• **Task**
Give the records again, every one, exactly.

• **Supplied data**
—————

(** [select(1.0 - min((1.0 - base.rgb) / blend.rgb, vec3f(1.0)), vec3f(0.0),
            blend.rgb <= vec3f(0.0))] *)
Definition blend_color_burn (base blend : vec4f) : vec4f :=
  vec4f_rgb_a
    (select (ssub 1 (vzip fmin (vquot (ssub 1 (rgb base)) (rgb blend))
                               (vec3f_splat 1)))
            (vec3f_splat 0)
            (vcmp le (rgb blend) (vec3f_splat 0)))
    (a blend).

(** [select(light, dark, blend.rgb < vec3f(0.5))] *)
Definition blend_hard_light (base blend : vec4f) : vec4f :=
  vec4f_rgb_a
    (select (overlay_light base blend) (overlay_dark base blend)
            (vcmp lt (rgb blend) (vec3f_splat (1 # 2))))
    (a blend).

(** The blend functions above, by the name [getBlendModeCode] gives the mode
    ([blend_soft_light] takes a square root and is not among them). *)
Definition blend_functions : list (string * (vec4f -> vec4f -> vec4f)) :=
  [("blend_normal", blend_normal); ("blend_multiply", blend_multiply);
   ("blend_screen", blend_screen); ("blend_overlay", blend_overlay);
   ("blend_add", blend_add); ("blend_subtract", blend_subtract);
   ("blend_difference", blend_difference); ("blend_darken", blend_darken);
   ("blend_lighten", blend_lighten); ("blend_color_dodge", blend_color_dodge);
   ("blend_color_burn", blend_color_burn); ("blend_hard_light", blend_hard_light)].

(** Two colors with the same channels and alpha, as rationals. *)
Definition same_color (u v : vec4f) : Prop :=
  (r u == r v /\ g u == g v /\ b u == b v /\ a u == a v)%Q.
Definition same_rgb (u v : vec4f) : Prop :=
  (r u == r v /\ g u == g v /\ b u == b v)%Q.

End Blend.

(** ** Outcomes of the modelled methods

    A method returns, throws ([throw new Error(message)]; the constructor keeps
    the data of the message), or, for the two recursive traversals, runs out
    of the recursion budget the model gives it. *)

Inductive Error : Type :=
  | NodeAlreadyExists (nodeId : string)      (* Node with id "…" already exists *)
  | NodeNotFound (nodeId : string)           (* Node "…" not found *)
  | SourceNodeNotFound (nodeId : string)     (* Source node "…" not found *)
  | TargetNodeNotFound (nodeId : string)     (* Target node "…" not found *)
  | OutputNotFound (port nodeId : string)    (* Output "…" not found on node "…" *)
  | InputNotFound (port nodeId : string)     (* Input "…" not found on node "…" *)
  | WouldCreateCycle                         (* Connection would create a cycle in the graph *)
  | CycleDetected.                           (* Cycle detected in graph *)

Inductive Outcome (A : Type) : Type :=
  | Return (v : A)
  | Throw (e : Error)
  | OutOfFuel.
Arguments Return {A} v.
Arguments Throw {A} e.
Arguments OutOfFuel {A}.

—————

• **Exercise response**
(** [select(1.0 - min((1.0 - base.rgb) / blend.rgb, vec3f(1.0)), vec3f(0.0),
            blend.rgb <= vec3f(0.0))] *)
Definition blend_color_burn (base blend : vec4f) : vec4f :=
  vec4f_rgb_a
    (select (ssub 1 (vzip fmin (vquot (ssub 1 (rgb base)) (rgb blend))
                               (vec3f_splat 1)))
            (vec3f_splat 0)
            (vcmp le (rgb blend) (vec3f_splat 0)))
    (a blend).

(** [select(light, dark, blend.rgb < vec3f(0.5))] *)
Definition blend_hard_light (base blend : vec4f) : vec4f :=
  vec4f_rgb_a
    (select (overlay_light base blend) (overlay_dark base blend)
            (vcmp lt (rgb blend) (vec3f_splat (1 # 2))))
    (a blend).

(** The blend functions above, by the name [getBlendModeCode] gives the mode
    ([blend_soft_light] takes a square root and is not among them). *)
Definition blend_functions : list (string * (vec4f -> vec4f -> vec4f)) :=
  [("blend_normal", blend_normal); ("blend_multiply", blend_multiply);
   ("blend_screen", blend_screen); ("blend_overlay", blend_overlay);
   ("blend_add", blend_add); ("blend_subtract", blend_subtract);
   ("blend_difference", blend_difference); ("blend_darken", blend_darken);
   ("blend_lighten", blend_lighten); ("blend_color_dodge", blend_color_dodge);
   ("blend_color_burn", blend_color_burn); ("blend_hard_light", blend_hard_light)].

(** Two colors with the same channels and alpha, as rationals. *)
Definition same_color (u v : vec4f) : Prop :=
  (r u == r v /\ g u == g v /\ b u == b v /\ a u == a v)%Q.
Definition same_rgb (u v : vec4f) : Prop :=
  (r u == r v /\ g u == g v /\ b u == b v)%Q.

End Blend.

(** ** Outcomes of the modelled methods

    A method returns, throws ([throw new Error(message)]; the constructor keeps
    the data of the message), or, for the two recursive traversals, runs out
    of the recursion budget the model gives it. *)

Inductive Error : Type :=
  | NodeAlreadyExists (nodeId : string)      (* Node with id "…" already exists *)
  | NodeNotFound (nodeId : string)           (* Node "…" not found *)
  | SourceNodeNotFound (nodeId : string)     (* Source node "…" not found *)
  | TargetNodeNotFound (nodeId : string)     (* Target node "…" not found *)
  | OutputNotFound (port nodeId : string)    (* Output "…" not found on node "…" *)
  | InputNotFound (port nodeId : string)     (* Input "…" not found on node "…" *)
  | WouldCreateCycle                         (* Connection would create a cycle in the graph *)
  | CycleDetected.                           (* Cycle detected in graph *)

Inductive Outcome (A : Type) : Type :=
  | Return (v : A)
  | Throw (e : Error)
  | OutOfFuel.
Arguments Return {A} v.
Arguments Throw {A} e.
Arguments OutOfFuel {A}.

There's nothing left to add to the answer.